Bis vor zwei Jahren glaubte ich, dass es irgendwie nach dem Tod weiter geht.
Aber inzwischen glaube ich, dass das, was von uns bleibt die Summe der Erinnerungen an uns in den Gedanken unserer Nachkommen ist.
Wir hinterlassen als Erbe unsere Gedanken und bereichern damit die Menschheit. Da Vinci, Mozart, Kant, Darwin und viele mehr haben uns ihre Theorien zur Natur, Philosophie, Kunst und Natur hinterlassen. So wird die Menschheit immer ein Stückchen schlauer und das neue Wissen baut auf altem Wissen auf.
Eine der Mythologien, die das Leben nach dem Tod betrifft, ist die Geschichte von Hades dem Gott der Unterwelt. Der Höllenhund Kerberos soll dabei den Eingang zur Unterwelt bewachen. Ich verbinde den Hades auch immer mit Persephone, die er raubte, weil keine Göttin freiwillig mit ihm in der Unterwelt leben wollte.

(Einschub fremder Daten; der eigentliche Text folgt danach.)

(* ===== verification/Syscall.v ===== *)
(** * The system-call table ([source/kernel/neuron/src/syscall/mod.rs], [syscall/api/mod.rs])

    Registration and dispatch of the handlers, and the handlers that only touch
    the UART, the clock or boot-time flags. *)

From S2P Require Import Prelude Cap Ipc Sched Timer Sync PageTable AddressSpace Smp Task VmoPool Kernel SysTask SysCaps SysIpc SysSync SysVmo Exec.

Definition MAX_SYSCALL : nat := 64.

Definition Handler : Type := Args → Sys Z.
Definition SyscallTable : Type := list (option Handler).
Definition SyscallTable_new : SyscallTable := replicate MAX_SYSCALL None.

(** [assert!]: registering a number twice panics ([None]). *)
Definition SyscallTable_register (number : nat) (handler : Handler) (t : SyscallTable) : option SyscallTable :=
  if bool_decide (number < MAX_SYSCALL)%nat then
    match t !! number with
    | Some None => Some (<[number := Some handler]> t)
    | _ => None
    end
  else Some t.

Definition SyscallTable_dispatch (t : SyscallTable) (number : Z) (args : Args) : Sys Z :=
  match (if number <? Z.of_nat MAX_SYSCALL then t !! Z.to_nat number ≫= id else None) with
  | Some handler => handler args
  | None => fail SeInvalidSyscall
  end.

Section with_machine.
Context (mc : Machine).

Definition sys_getpid (args : Args) : Sys Z := current_pid mc.
Definition sys_nsec (args : Args) : Sys Z := now mc.
Definition sys_debug_putc (args : Args) : Sys Z := mret (Z.land (arg args 0) 0xff).
Definition sys_boot_mode (args : Args) : Sys Z := mret (if mc_fold_verdicts mc then 1 else 0).
Definition sys_boot_display_mode (args : Args) : Sys Z := mret (mc_display_mode mc).

Definition MAX_DEBUG_WRITE : Z := 1024.
Definition sys_debug_write (args : Args) : Sys Z :=
  let len := Z.min (arg args 1) MAX_DEBUG_WRITE in
  if len =? 0 then mret 0
  else
    _ ← user_slice (arg args 0) len;
    _ ← read_user mc (arg args 0) len;
    mret len.

(** Numbers and handlers, in the order of [install_handlers]. *)
Definition handlers : list (nat * Handler) :=
  [(0%nat, sys_yield mc); (1%nat, sys_nsec); (2%nat, sys_send mc); (3%nat, sys_recv mc); (4%nat, sys_map mc);
   (27%nat, sys_mmio_map mc); (28%nat, sys_cap_query mc); (30%nat, sys_device_cap_create mc);
   (5%nat, sys_vmo_create mc); (6%nat, sys_vmo_write mc); (46%nat, sys_vmo_destroy mc); (47%nat, sys_vmo_read mc);
   (7%nat, sys_spawn mc); (8%nat, sys_cap_transfer mc); (31%nat, sys_cap_transfer_to mc); (9%nat, sys_as_create mc);
   (10%nat, sys_as_map mc); (11%nat, sys_exit mc); (12%nat, sys_wait mc); (13%nat, sys_exec mc);
   (14%nat, sys_ipc_send_v1 mc); (17%nat, sys_exec_v2 mc); (18%nat, sys_ipc_recv_v1 mc);
   (19%nat, sys_ipc_endpoint_create); (20%nat, sys_cap_close mc); (24%nat, sys_cap_clone mc);
   (21%nat, sys_ipc_endpoint_close mc); (22%nat, sys_ipc_endpoint_create_v2 mc);
   (23%nat, sys_ipc_endpoint_create_for mc); (25%nat, sys_getpid); (15%nat, sys_task_qos mc); (48%nat, sys_sched mc);
   (49%nat, sys_as_self mc); (32%nat, sys_task_resume mc); (33%nat, sys_timer_create mc); (34%nat, sys_timer_set mc);
   (35%nat, sys_timer_cancel mc); (36%nat, sys_irq_bind mc); (37%nat, sys_irq_complete); (38%nat, sys_waitset_create mc);
   (39%nat, sys_waitset_add mc); (40%nat, sys_waitset_wait mc); (41%nat, sys_fence_create mc);
   (42%nat, sys_fence_signal mc); (43%nat, sys_fence_wait mc); (26%nat, sys_ipc_recv_v2 mc);
   (29%nat, sys_spawn_last_error mc); (16%nat, sys_debug_putc); (44%nat, sys_debug_write); (45%nat, sys_boot_mode);
   (50%nat, sys_boot_display_mode)].

Fixpoint register_all (l : list (nat * Handler)) (t : SyscallTable) : option SyscallTable :=
  match l with
  | [] => Some t
  | (number, handler) :: rest => SyscallTable_register number handler t ≫= register_all rest
  end.

Definition install_handlers (t : SyscallTable) : option SyscallTable := register_all handlers t.

End with_machine.

(** ** * The system-call table *)

Lemma register_all_complete (l : list (nat * Handler)) (t : list (option Handler)) :
  NoDup l.*1 → length t = MAX_SYSCALL → (∀ n, n ∈ l.*1 → (n < MAX_SYSCALL)%nat ∧ t !! n = Some None) →
  ∃ t', register_all l t = Some t' ∧ length t' = MAX_SYSCALL ∧
        (∀ n h, (n, h) ∈ l → t' !! n = Some (Some h)) ∧ (∀ n, n ∉ l.*1 → t' !! n = t !! n).
Proof.
  revert t. induction l as [|[n h] l IH]; intros t Hnd Hlen Hfree; simpl in *.
  - exists t. split_and!; try done. intros n h Hin. by apply not_elem_of_nil in Hin.
  - apply NoDup_cons in Hnd as [Hn Hnd]. destruct (Hfree n ltac:(set_solver)) as [Hlt Hnone].
    unfold SyscallTable_register, SyscallTable. rewrite bool_decide_eq_true_2 by done. rewrite Hnone. simpl.
    destruct (IH (<[n := Some h]> t)) as (t' & Hr & Hl' & Hin & Hout).
    + done.
    + by rewrite length_insert.
    + intros m Hm. split; [apply Hfree; set_solver|]. rewrite list_lookup_insert_ne by (intros ->; done).
      apply Hfree. set_solver.
    + exists t'. split_and!; try done.
      * intros m h' [[= -> ->]|Hm]%elem_of_cons; [|by apply Hin].
        rewrite Hout by done. apply list_lookup_insert_eq. lia.
      * intros m Hm. rewrite Hout by set_solver. apply list_lookup_insert_ne. set_solver.
Qed.

(** Installing the handlers never trips the duplicate-number assertion, each
    of the 51 numbers dispatches to exactly its handler, and every other number
    is refused with [InvalidSyscall] without touching the state. *)
Theorem dispatch_table_correct mc :
  ∃ t, install_handlers mc SyscallTable_new = Some t ∧
       (∀ n h args, (n, h) ∈ handlers mc → SyscallTable_dispatch t (Z.of_nat n) args = h args) ∧
       (∀ number args k, 0 ≤ number → Z.to_nat number ∉ (handlers mc).*1 →
          SyscallTable_dispatch t number args k = Some (Err SeInvalidSyscall, k)) ∧
       length (handlers mc) = 51%nat.
Proof.
  assert (Hnums : (handlers mc).*1 = [0;1;2;3;4;27;28;30;5;6;46;47;7;8;31;9;10;11;12;13;14;17;18;19;20;24;21;22;23;25;15;48;
                                      49;32;33;34;35;36;37;38;39;40;41;42;43;26;29;16;44;45;50]%nat) by done.
  destruct (register_all_complete (handlers mc) SyscallTable_new) as (t & Hr & Hl & Hin & Hout).
  - rewrite Hnums. apply (bool_decide_unpack _). by vm_compute.
  - done.
  - intros n Hn.
    assert (Hlt : (n < MAX_SYSCALL)%nat).
    { rewrite Hnums in Hn. unfold MAX_SYSCALL. clear -Hn. repeat (apply elem_of_cons in Hn as [->|Hn]; [lia|]).
      by apply not_elem_of_nil in Hn. }
    split; [done|]. by apply lookup_replicate_2.
  - unfold SyscallTable, Handler in *.
    assert (Hlt : ∀ n h, (n, h) ∈ handlers mc → Z.of_nat n < Z.of_nat MAX_SYSCALL).
    { intros n h Hnh. apply Hin, lookup_lt_Some in Hnh. lia. }
    exists t. split_and!; [done| | |done].
    + intros n h args Hnh. unfold SyscallTable_dispatch, SyscallTable, Handler. rewrite (proj2 (Z.ltb_lt _ _) (Hlt n h Hnh)).
      rewrite Nat2Z.id. by rewrite (Hin n h Hnh).
    + intros number args k Hpos Hno. unfold SyscallTable_dispatch, SyscallTable, Handler. destruct (Z.ltb_spec number (Z.of_nat MAX_SYSCALL)); [|done].
      rewrite Hout by done. unfold SyscallTable_new. by rewrite lookup_replicate_2 by lia.
Qed.

(** ** * A small concrete system

    One hart, the bootstrap task with an endpoint and the endpoint factory, and
    a user task; used to run handlers on concrete inputs. *)

Definition demo_layout : KernelLayout :=
  mkKernelLayout 0x80200000 0x80400000 0x80600000 0x80600000 0x80610000 0x80620000 0x80624000 0x80628000 0x8062c000 1.

Definition demo_mc : Machine :=
  mkMachine 0 (fun _ => true) (fun n => 1000 * Z.of_nat n) (fun _ => None) demo_layout false 0.

Definition demo_caps (l : list (nat * Capability)) : CapTable :=
  fold_left (fun t p => (CapTable_set t p.1 p.2).2) l CapTable_new.

Definition demo_user (pid : Z) (caps : CapTable) : Task :=
  mkTask pid (Some 0) Running None (mkTrapFrame (replicate 32 0) 0x10000 0 0 0) caps 0 Normal false None None None 0 0
    ALL_CPUS_MASK DEFAULT_SHARES None (Some 0%nat) [] ImageAllocs_new.

Definition demo_smp : Smp := mark_cpu_online Smp_init 0.

(** Tasks 0, 1, ..., the first runnable on hart 0 being [current]. *)
Definition demo_world (tasks : list Task) (current : Z) (queued : list Z) : World :=
  let s0 := sc_set_cpu (Scheduler_new 1000000) 0
              (rq_set_current (sc_cpu (Scheduler_new 1000000) 0) (Some (mkSTask current Normal))) in
  let s := fold_left (fun s pid => (Scheduler_enqueue_on_cpu s 0 pid Normal).2) queued s0 in
  mkWorld (mkTaskTable tasks (<[0%nat := current]> (replicate MAX_CPUS 0))) s demo_smp ∅ AddressSpaceManager_new 0.

Definition demo_kernel (w : World) (r : Router) : Kernel :=
  mkKernel w r HartTimers_new WaitsetTable_new FenceTable_new VmoPool_new (fun _ => 0) (replicate IRQ_TABLE_LEN 0)
    (replicate MAX_CPUS 0) (replicate MAX_CPUS 0) None 0.

Definition demo_table : SyscallTable := default [] (install_handlers demo_mc SyscallTable_new).

Definition cap_endpoint (id : Z) : Capability := mkCapability (CkEndpoint id) (rights_union SEND RECV).
Definition cap_factory : Capability := mkCapability CkEndpointFactory MANAGE.

Definition demo_boot : Kernel :=
  demo_kernel
    (demo_world [Task_set_caps (demo_caps [(0%nat, cap_endpoint 0); (2%nat, cap_factory)]) Task_bootstrap;
                 demo_user 1 (demo_caps [(0%nat, cap_endpoint 0)])] 0 [])
    (Router_new 1).

(** A system whose current task 1 has the first gigabyte mapped one to one. *)
Definition demo_root : Z := 0x81000000.
Definition demo_mm (k : Kernel) : Kernel :=
  k_set_world
    (w_set_mm (k_world k)
       {[ demo_root := <[0%nat := make_entry 0 (Z.lor (Z.lor PF_VALID PF_USER) (Z.lor PF_READ PF_WRITE))]> (replicate 512 0) ]}
       (mkAddressSpaceManager [Some (mkAddressSpace (mkPageTable demo_root [demo_root]) 1 {[1]})] AsidAllocator_new)) k.

Definition demo_task (pid : Z) (caps : CapTable) : Task :=
  mkTask pid (Some 0) Running None (mkTrapFrame (replicate 32 0) 0x10000 0 0 0) caps 0 Normal false None (Some 1) None 77 0
    ALL_CPUS_MASK DEFAULT_SHARES None (Some 0%nat) [] ImageAllocs_new.

Definition cap_vmo : Capability := mkCapability (CkVmo 0x84000000 4096) MAP.

(** Task 1 has a message header with a capability move at 0x1000, its payload at 0x2000. *)
Definition demo_header : MessageHeader := mkMessageHeader 3 0 7 1 2.
Definition demo_ipc : Kernel :=
  k_set_phys (store_phys (store_phys (fun _ => 0) 0x1000 (MessageHeader_to_le_bytes demo_header)) 0x2000 [65; 66])
    (demo_mm (demo_kernel
       (demo_world [Task_bootstrap; demo_task 1 (demo_caps [(0%nat, cap_endpoint 0); (3%nat, cap_vmo)])] 1 [])
       (Router_new 1))).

Vor mehr als 20 Jahren war ich in London in der Tate Gallery und sah dort Persephone von Dante Gabriel Rossetti. Dieses Bild hat sich stark in meinen Kopf festgesetzt wie alle Bilder, die ich dort von den Präraffaeliten sah.
Ich berichtete vom Model Elizabeth Eleanor Siddal schon hier an dieser Stelle.
Ich habe mich heute bei den Zeichnungen Hades und Kerberos ganz von meinem Gefühl leiten lassen und Beschreibungen, die das Aussehen der drei wiedergeben, völlig außer Acht gelassen.